What the task requires |
Scan the lines below; pull out those with "Hpid".

Records provided |
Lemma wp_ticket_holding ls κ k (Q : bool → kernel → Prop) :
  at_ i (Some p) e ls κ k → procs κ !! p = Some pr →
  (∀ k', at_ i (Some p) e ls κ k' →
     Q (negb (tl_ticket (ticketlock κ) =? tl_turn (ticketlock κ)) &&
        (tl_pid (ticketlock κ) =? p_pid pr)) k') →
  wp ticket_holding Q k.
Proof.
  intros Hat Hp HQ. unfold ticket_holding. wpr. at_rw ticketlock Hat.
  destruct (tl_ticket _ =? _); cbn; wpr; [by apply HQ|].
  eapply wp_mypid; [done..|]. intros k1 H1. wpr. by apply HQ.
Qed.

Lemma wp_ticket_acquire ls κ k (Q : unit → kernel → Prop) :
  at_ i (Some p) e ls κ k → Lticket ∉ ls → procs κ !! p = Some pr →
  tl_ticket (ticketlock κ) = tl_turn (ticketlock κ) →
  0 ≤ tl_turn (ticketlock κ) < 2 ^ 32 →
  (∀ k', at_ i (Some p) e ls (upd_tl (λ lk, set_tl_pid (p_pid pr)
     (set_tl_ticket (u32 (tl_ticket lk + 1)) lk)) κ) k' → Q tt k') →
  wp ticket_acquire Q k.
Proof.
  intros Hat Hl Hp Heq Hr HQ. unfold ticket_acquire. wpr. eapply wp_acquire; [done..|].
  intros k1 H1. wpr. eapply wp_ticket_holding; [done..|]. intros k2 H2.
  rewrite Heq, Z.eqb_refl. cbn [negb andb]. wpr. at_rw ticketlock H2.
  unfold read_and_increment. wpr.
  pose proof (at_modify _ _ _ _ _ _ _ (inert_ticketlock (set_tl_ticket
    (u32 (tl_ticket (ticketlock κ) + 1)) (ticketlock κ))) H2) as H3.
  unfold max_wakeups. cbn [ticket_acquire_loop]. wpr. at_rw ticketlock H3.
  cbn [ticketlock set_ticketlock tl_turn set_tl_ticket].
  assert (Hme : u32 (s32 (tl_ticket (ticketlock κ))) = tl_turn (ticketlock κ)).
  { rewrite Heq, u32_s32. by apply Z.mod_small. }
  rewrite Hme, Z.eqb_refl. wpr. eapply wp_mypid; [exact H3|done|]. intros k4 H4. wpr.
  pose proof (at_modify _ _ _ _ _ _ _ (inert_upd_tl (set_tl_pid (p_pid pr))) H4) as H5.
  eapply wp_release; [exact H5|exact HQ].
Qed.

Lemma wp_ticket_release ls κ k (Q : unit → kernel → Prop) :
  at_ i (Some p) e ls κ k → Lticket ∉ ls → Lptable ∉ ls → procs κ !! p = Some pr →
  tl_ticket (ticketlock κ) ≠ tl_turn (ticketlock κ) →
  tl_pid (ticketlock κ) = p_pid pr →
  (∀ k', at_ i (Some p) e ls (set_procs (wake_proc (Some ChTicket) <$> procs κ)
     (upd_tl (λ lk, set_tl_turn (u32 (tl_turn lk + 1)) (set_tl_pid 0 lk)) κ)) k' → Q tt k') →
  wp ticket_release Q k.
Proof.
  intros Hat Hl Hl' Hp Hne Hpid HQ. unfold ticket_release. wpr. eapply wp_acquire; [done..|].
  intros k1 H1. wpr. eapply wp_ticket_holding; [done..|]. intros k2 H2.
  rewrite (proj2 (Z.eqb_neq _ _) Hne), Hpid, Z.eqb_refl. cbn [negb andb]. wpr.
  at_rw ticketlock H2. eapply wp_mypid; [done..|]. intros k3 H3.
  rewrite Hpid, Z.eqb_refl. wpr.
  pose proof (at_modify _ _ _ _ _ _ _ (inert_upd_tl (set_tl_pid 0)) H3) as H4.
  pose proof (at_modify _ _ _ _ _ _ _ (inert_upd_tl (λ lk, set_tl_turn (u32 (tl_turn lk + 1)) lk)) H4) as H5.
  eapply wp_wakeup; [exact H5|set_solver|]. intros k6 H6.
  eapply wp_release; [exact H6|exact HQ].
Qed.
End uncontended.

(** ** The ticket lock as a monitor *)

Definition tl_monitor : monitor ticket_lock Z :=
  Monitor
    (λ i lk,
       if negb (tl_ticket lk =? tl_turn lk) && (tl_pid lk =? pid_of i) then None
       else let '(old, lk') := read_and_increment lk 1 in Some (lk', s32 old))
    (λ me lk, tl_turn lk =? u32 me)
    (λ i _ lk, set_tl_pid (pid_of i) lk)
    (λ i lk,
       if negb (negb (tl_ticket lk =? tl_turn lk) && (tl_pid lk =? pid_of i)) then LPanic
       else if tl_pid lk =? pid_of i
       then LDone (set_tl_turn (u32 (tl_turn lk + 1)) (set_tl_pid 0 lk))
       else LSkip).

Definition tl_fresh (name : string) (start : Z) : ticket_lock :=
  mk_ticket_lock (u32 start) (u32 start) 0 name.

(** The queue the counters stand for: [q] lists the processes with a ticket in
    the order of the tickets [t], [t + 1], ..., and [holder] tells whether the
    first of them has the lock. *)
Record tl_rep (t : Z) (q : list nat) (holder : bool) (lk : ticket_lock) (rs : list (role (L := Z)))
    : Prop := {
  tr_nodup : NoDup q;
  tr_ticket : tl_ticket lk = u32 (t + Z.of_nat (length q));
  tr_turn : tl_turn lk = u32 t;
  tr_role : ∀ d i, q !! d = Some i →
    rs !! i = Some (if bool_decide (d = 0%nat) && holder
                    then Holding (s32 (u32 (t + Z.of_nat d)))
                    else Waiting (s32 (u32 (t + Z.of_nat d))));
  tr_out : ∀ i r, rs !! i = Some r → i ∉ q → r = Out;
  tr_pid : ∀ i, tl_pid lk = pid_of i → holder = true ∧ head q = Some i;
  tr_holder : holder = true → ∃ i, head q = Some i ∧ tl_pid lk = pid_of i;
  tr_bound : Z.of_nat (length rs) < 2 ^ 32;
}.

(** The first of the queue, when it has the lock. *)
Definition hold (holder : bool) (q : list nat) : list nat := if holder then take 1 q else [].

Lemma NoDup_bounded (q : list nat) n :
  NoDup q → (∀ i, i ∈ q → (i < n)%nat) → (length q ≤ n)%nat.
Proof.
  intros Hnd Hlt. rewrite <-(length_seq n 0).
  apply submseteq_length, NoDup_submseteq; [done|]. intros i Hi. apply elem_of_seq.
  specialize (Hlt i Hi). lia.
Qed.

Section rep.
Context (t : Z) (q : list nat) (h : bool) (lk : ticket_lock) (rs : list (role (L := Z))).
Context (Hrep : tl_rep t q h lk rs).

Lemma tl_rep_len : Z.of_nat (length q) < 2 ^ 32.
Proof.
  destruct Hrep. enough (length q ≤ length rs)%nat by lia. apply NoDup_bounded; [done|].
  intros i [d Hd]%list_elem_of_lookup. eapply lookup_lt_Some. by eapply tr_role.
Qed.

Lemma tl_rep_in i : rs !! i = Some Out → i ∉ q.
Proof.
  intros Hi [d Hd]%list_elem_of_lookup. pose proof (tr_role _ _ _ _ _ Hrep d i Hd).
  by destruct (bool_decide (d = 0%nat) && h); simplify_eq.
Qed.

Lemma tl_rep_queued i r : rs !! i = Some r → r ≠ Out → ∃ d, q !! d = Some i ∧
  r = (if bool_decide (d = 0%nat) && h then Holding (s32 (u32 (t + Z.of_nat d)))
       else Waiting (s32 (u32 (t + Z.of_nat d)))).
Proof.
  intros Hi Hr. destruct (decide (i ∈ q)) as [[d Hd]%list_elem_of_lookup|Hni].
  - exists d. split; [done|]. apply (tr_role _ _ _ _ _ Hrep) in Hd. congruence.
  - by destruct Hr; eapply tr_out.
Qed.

Solution |
  intros Hat Hl Hl' Hp Hne Hpid HQ. unfold ticket_release. wpr. eapply wp_acquire; [done..|].
  rewrite (proj2 (Z.eqb_neq _ _) Hne), Hpid, Z.eqb_refl. cbn [negb andb]. wpr.
  rewrite Hpid, Z.eqb_refl. wpr.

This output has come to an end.